Il libro di Francisco The embodied mind dovrebbe essere letto e riletto a questo proposito, perchè indica questa unità essenziale tra struttura organica e mente. L’una non può esistere senza l’altro.
Esiste una complementarità che può arrivare (forse questo è un po’ più discutibile) fino al livello di coscienza: non ha infatti molto senso parlare di vita come noi la intendiamo, a livello umano, senza che ci sia una coscienza e non appena c’è una coscienza dovete avere un posto dove ospitarla. Le due cose non possono essere astratte e separate l’una dall’altra ma sono abbracciate.
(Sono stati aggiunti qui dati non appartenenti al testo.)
(* ===== verification/Transport.v ===== *)
(** The interface FrameTransport of src/frame/transport.go: what a frame transport
    offers ([FrameTransport]), what its users rely on ([CarriesFrames]), and the
    stream transport of [Frame] as an instance of both. *)

From Stdlib Require Import ZArith Lia.
From stdpp Require Import base list numbers.
From S2P Require Import Prelude Frame.
Open Scope Z_scope.

(** ** What a transport promises its users *)

Class FrameTransport (B : Type) := {
  tSend : B -> Z -> list Z -> bool -> B * result FrameError unit;
  tSendBatch : B -> list Frame -> B * result FrameError unit
}.

(** A successful send adds the frames, in order, to what the transport carries.
    [framed] are the states in which the carrier is at a frame boundary. *)
Class CarriesFrames (B : Type) `{FrameTransport B} := {
  framed : B -> Prop;
  carried : B -> list (Z * list Z);
  carried_Send b ft p ctl b' :
    framed b -> tSend b ft p ctl = (b', Ok tt) ->
    framed b' /\ carried b' = carried b ++ [(ft, p)];
  carried_SendBatch b fs b' :
    framed b -> tSendBatch b fs = (b', Ok tt) ->
    framed b' /\ carried b' = carried b ++ map (fun f => (fType f, fPayload f)) fs
}.

(** The stream transport over a connection's [Write]. *)
Definition streamTransport {W} (Write : W -> list Z -> W * (Z * bool)) (isTCP : bool)
  : FrameTransport W :=
  {| tSend := Send Write isTCP; tSendBatch := SendBatch Write isTCP |}.

(** The stream transport over a connection that takes everything, as the bytes
    sent so far, carries the frames that the receiver will read from those bytes. *)
Definition wholeFrames (w : list Z) : Prop :=
  exists fs, Forall (fun f => len (fPayload f) <= MaxPayload) fs /\
    w = concat (map (fun f => serializeFrame (fType f) (fPayload f)) fs).

Lemma streamFrames_app w fs :
  wholeFrames w -> Forall (fun f => len (fPayload f) <= MaxPayload) fs ->
  let w' := w ++ concat (map (fun f => serializeFrame (fType f) (fPayload f)) fs) in
  wholeFrames w' /\ streamFrames w' = streamFrames w ++ map (fun f => (fType f, fPayload f)) fs.
Proof.
  intros (gs & Hgs & ->) Hfs w'. subst w'. split.
  - exists (gs ++ fs). split; [by apply Forall_app|]. by rewrite map_app, concat_app.
  - rewrite streamFrames_concat by done.
    rewrite <- (app_nil_r (concat (map _ gs))), <- (app_nil_r (concat (map _ fs))).
    rewrite !streamFrames_concat by done. by rewrite !app_nil_r.
Qed.

#[export] Instance stream_FrameTransport : FrameTransport (list Z) := streamTransport appendWrite true.

#[export] Program Instance stream_CarriesFrames : CarriesFrames (list Z) :=
  {| framed := wholeFrames; carried := streamFrames |}.
Next Obligation.
  intros b ft p ctl b' Hb. unfold tSend; simpl. rewrite Send_append.
  destruct (Z.ltb_spec MaxPayload (len p)); [done|]. intros [= <-].
  destruct (streamFrames_app b [mkFrame ft p ctl] Hb) as [H1 H2]; [by repeat constructor|].
  simpl in H1, H2. by rewrite app_nil_r in H1, H2.
Qed.
Next Obligation.
  intros b fs b' Hb. unfold tSendBatch; simpl. rewrite SendBatch_append.
  destruct (existsb _ fs) eqn:E; [done|]. intros [= <-].
  apply streamFrames_app; [done|]. by apply existsb_too_large.
Qed.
Questa semplice e complessa teoria dell’autopoiesi/cognizione apre la porta a tutta una serie di scenari: per esempio, quando parlate di relazione con l’ambiente cadete nel campo bello e interessante dell’ecologia. Anche qui si apre la porta a una diversa visione, e questo è di nuovo Lewontine che parla, dicendo che dobbiamo dimenticare l’idea che ci sia un mondo costante e fisso, ma piuttosto esso è in perenne mutazione, perché lo stiamo sempre cambiando. E’ da ciò che deriva la difficoltà di trovare un equilibrio sano che preservi, per quanto sia possibile, l’identità
del vivente.
E ancora tutta una serie di aspetti filosofici. Nella scuola di Santiago, di Maturana e Varela, l’assunzione dell’equivalenza tra struttura organica e cognizione del processo della vita, fa sì che il cervello diventi non più necessario per spiegare (giustificare) l’atto di cognizione: i batteri e le piante non hanno un cervello, ma posseggono capacità cognitive anche se non in senso antropomorfo.
Concludo dicendo che la cosa più importante ed essenziale, per molti di noi, è questo tentativo, nell’eredità di Francisco Varela, di armonizzare il mondo scientifico, il mondo delle molecole e delle loro interazioni, siano esse anche molto complesse (come a livello dei neuroni), con gli aspetti umanistici e spirituali della vita: l’etica, la coscienza, l’arte, la poesia, la religiosità.
Una grande eredità della quale siamo tutti consci e fieri, e che io cercherò di portare avanti, così come spero continueranno a fare tutti i colleghi qui presenti.